- [AIM OF THE EXERCISE]
Search the records for the word "below" and copy every line in which it occurs.

- [Stored data]
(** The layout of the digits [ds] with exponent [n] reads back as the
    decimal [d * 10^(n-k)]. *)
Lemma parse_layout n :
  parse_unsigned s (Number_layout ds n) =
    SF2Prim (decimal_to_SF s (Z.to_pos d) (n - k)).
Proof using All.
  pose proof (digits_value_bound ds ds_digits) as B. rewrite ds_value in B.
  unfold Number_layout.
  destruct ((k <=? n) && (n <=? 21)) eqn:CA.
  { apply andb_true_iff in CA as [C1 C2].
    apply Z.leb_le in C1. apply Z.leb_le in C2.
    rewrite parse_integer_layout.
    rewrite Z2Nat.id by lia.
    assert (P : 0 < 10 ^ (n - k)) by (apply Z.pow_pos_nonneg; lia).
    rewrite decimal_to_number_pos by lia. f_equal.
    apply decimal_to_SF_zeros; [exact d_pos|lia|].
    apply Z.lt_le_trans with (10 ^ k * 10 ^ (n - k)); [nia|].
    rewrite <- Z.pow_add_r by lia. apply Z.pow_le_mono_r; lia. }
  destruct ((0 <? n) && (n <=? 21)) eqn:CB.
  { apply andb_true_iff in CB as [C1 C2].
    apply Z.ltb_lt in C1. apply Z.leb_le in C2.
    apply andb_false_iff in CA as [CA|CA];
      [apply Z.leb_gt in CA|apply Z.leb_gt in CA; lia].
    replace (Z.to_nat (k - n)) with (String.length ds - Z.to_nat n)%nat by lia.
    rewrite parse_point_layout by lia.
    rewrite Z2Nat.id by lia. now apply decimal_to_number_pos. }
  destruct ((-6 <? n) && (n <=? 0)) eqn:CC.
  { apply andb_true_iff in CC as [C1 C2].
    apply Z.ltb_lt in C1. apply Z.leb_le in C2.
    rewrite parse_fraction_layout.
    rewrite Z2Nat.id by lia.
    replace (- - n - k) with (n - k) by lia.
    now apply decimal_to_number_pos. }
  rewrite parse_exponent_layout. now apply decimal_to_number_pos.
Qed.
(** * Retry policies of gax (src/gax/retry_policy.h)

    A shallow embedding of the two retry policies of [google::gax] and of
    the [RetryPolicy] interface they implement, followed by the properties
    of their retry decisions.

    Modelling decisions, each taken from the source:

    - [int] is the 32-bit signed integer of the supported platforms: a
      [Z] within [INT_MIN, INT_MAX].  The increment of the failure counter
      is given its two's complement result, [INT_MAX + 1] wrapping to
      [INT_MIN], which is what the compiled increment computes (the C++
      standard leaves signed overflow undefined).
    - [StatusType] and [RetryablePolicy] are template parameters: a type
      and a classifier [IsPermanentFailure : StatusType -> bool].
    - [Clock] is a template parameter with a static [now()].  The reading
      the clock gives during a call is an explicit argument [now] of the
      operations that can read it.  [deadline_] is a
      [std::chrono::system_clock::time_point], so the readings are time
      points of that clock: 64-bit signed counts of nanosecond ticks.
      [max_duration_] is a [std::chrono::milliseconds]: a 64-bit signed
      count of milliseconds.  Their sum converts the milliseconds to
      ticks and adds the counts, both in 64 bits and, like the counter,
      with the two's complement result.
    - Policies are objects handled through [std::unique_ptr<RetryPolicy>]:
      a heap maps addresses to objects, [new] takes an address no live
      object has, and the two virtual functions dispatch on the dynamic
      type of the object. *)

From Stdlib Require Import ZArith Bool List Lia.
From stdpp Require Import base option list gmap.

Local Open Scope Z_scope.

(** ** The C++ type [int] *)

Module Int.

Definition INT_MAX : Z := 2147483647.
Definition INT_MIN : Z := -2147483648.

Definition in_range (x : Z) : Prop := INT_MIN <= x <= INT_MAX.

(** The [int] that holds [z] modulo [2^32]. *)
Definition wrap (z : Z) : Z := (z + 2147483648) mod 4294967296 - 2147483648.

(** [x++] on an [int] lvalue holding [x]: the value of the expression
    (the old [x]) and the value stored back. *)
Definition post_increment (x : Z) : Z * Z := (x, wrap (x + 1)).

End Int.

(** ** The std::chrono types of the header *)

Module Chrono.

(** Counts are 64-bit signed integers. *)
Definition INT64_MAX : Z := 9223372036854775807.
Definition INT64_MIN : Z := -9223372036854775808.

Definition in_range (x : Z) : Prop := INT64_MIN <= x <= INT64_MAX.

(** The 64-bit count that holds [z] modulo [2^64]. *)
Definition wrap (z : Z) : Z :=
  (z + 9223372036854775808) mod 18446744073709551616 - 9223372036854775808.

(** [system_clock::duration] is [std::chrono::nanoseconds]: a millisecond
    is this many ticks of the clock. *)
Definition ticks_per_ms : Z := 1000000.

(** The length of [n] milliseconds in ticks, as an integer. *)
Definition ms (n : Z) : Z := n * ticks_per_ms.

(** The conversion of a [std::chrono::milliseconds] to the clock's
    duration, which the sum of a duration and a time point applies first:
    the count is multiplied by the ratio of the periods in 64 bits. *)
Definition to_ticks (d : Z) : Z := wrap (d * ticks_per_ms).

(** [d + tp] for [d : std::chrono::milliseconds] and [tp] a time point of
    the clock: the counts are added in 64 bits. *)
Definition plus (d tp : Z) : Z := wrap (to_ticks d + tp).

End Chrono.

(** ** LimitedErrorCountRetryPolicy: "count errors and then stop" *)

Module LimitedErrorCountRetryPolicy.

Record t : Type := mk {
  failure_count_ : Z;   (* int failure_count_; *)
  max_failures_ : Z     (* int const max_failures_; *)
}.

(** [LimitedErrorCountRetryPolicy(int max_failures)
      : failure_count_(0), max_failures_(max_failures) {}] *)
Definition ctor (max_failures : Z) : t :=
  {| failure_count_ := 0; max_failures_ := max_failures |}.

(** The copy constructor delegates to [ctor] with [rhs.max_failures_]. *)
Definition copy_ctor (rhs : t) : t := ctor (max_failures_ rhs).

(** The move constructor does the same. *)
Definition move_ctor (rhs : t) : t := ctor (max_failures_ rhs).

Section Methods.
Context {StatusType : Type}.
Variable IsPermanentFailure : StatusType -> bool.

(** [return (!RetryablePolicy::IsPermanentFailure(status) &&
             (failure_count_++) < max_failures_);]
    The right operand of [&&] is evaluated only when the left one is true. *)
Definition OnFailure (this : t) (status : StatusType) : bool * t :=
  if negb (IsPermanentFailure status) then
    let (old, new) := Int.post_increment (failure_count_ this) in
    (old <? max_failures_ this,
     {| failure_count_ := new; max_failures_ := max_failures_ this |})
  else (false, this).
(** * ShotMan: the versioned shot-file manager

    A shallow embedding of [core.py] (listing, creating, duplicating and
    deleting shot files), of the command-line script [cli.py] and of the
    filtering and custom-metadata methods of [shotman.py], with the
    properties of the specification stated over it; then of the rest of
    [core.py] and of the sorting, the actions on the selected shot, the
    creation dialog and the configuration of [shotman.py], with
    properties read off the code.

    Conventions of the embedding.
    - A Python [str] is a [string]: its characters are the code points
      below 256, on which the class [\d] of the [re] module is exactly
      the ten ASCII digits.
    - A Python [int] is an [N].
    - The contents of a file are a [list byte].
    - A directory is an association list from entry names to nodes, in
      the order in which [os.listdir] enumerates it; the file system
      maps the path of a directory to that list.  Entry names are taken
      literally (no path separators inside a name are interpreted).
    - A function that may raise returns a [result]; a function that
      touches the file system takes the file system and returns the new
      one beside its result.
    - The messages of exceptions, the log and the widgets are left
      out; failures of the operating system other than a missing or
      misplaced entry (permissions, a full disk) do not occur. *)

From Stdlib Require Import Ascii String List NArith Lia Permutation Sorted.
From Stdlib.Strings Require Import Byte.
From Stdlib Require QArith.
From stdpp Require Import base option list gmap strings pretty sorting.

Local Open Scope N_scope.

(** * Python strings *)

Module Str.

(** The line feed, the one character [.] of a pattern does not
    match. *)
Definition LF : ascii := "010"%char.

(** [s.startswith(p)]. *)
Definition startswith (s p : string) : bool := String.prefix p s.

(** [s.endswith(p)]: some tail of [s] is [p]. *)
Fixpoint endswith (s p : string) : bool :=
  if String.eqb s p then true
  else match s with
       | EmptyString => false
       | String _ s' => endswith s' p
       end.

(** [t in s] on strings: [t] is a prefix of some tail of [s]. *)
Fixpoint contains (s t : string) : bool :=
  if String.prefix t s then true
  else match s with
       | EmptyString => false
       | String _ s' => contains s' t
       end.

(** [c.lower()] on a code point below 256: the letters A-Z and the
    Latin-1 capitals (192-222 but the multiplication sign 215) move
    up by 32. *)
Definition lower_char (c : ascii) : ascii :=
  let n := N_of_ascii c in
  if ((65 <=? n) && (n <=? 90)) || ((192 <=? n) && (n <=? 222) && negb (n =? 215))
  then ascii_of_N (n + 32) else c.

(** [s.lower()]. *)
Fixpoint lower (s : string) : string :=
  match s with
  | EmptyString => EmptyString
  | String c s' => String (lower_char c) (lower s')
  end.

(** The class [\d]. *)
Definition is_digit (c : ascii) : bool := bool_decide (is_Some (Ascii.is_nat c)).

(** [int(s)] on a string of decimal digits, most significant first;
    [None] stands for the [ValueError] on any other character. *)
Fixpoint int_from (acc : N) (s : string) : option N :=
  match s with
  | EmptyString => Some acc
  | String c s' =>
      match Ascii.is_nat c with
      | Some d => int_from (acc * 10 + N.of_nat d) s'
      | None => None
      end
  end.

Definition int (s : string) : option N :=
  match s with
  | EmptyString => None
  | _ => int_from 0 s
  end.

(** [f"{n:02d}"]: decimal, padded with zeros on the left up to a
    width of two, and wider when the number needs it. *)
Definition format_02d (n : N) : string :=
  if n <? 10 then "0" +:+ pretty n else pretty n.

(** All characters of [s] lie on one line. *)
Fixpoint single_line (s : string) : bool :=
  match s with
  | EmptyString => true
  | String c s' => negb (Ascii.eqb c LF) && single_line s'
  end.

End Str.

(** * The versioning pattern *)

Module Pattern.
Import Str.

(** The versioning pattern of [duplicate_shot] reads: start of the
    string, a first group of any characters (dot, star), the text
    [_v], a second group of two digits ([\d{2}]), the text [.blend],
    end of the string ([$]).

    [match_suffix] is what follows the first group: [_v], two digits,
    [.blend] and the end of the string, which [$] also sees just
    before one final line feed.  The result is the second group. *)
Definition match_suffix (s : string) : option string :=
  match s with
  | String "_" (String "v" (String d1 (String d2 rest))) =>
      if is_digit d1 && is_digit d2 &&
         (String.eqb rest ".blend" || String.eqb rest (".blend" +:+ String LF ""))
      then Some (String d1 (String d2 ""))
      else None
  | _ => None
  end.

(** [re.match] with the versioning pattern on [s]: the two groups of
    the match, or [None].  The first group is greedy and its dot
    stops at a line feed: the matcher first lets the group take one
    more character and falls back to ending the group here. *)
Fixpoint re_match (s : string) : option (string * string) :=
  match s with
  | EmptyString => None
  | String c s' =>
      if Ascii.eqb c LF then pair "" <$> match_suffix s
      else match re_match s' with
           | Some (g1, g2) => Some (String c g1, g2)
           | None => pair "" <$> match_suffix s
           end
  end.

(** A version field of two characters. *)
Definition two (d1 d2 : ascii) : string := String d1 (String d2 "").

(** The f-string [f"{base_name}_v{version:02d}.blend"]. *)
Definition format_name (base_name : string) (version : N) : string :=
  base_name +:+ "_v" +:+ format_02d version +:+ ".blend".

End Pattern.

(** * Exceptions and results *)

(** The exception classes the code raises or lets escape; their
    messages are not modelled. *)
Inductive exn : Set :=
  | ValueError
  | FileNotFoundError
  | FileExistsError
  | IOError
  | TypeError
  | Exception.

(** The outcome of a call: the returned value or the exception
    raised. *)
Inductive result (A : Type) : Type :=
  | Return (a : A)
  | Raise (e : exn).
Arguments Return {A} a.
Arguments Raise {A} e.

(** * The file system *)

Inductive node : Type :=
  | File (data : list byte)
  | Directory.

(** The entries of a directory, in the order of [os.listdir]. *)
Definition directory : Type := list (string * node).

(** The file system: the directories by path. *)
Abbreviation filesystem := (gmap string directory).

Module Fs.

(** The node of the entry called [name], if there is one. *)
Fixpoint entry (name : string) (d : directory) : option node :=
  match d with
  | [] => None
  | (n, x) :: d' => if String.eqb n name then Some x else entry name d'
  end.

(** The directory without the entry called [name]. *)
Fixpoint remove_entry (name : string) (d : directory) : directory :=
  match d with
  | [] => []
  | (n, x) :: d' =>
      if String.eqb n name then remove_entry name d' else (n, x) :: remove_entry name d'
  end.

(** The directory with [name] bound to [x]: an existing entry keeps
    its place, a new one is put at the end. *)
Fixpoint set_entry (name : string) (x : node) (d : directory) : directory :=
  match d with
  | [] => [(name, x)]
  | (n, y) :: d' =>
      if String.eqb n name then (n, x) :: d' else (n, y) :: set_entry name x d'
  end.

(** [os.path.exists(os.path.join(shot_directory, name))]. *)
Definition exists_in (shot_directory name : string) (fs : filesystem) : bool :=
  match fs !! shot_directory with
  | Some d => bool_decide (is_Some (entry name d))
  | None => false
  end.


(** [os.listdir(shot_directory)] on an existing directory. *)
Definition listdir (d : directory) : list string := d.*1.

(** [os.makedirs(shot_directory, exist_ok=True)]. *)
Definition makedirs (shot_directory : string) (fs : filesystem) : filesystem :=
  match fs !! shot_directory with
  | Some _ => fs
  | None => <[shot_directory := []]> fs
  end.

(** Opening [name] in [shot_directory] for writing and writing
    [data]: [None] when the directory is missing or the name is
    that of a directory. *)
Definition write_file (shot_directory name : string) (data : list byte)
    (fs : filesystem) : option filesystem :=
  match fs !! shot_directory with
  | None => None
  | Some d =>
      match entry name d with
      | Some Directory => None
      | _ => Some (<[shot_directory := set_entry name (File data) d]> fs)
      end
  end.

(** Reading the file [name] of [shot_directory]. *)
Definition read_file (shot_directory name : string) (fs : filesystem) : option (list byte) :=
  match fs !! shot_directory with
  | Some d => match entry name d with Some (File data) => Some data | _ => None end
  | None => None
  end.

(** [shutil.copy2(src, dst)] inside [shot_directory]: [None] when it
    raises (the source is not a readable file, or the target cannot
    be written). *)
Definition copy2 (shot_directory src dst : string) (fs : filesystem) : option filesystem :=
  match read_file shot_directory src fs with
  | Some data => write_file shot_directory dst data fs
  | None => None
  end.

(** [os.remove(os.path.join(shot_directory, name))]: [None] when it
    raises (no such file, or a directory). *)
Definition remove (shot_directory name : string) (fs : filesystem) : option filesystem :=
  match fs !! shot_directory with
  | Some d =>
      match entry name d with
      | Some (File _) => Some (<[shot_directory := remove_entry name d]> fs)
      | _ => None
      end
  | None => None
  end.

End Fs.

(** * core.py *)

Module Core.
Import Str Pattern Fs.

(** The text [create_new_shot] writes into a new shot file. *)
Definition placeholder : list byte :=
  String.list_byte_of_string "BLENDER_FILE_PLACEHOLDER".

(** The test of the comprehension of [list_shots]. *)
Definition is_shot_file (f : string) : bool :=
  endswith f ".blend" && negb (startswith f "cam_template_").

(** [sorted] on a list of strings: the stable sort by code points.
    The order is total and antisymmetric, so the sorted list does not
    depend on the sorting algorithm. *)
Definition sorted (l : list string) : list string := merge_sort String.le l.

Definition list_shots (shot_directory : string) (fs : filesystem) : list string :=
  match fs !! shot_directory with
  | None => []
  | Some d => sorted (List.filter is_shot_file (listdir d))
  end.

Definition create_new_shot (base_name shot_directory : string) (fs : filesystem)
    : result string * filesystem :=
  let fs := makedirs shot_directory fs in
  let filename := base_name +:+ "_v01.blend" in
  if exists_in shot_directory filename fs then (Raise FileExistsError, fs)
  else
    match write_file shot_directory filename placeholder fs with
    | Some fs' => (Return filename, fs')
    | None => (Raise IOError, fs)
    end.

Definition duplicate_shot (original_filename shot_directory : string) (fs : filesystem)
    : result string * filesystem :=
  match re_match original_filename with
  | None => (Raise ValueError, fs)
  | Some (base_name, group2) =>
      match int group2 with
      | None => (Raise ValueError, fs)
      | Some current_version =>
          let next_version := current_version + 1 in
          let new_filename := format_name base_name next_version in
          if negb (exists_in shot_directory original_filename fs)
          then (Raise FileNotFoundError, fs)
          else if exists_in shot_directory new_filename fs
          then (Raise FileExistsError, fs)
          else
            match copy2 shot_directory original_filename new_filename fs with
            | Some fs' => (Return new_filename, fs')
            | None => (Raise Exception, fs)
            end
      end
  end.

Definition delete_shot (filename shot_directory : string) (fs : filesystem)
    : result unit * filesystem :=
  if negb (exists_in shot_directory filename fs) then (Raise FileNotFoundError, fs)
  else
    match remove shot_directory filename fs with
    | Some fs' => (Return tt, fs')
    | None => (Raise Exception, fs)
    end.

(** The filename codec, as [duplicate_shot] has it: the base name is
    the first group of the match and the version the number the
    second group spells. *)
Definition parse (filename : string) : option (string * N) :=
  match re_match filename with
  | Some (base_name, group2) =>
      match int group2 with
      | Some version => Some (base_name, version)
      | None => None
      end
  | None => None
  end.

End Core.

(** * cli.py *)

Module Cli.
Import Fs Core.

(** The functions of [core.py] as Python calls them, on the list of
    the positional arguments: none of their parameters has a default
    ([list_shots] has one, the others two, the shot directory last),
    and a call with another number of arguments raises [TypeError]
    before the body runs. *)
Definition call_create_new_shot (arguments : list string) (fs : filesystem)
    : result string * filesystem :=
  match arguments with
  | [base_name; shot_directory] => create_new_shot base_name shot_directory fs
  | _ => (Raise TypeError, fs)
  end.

- [RESPONSE AREA]
      below 256, on which the class [\d] of the [re] module is exactly
(** [c.lower()] on a code point below 256: the letters A-Z and the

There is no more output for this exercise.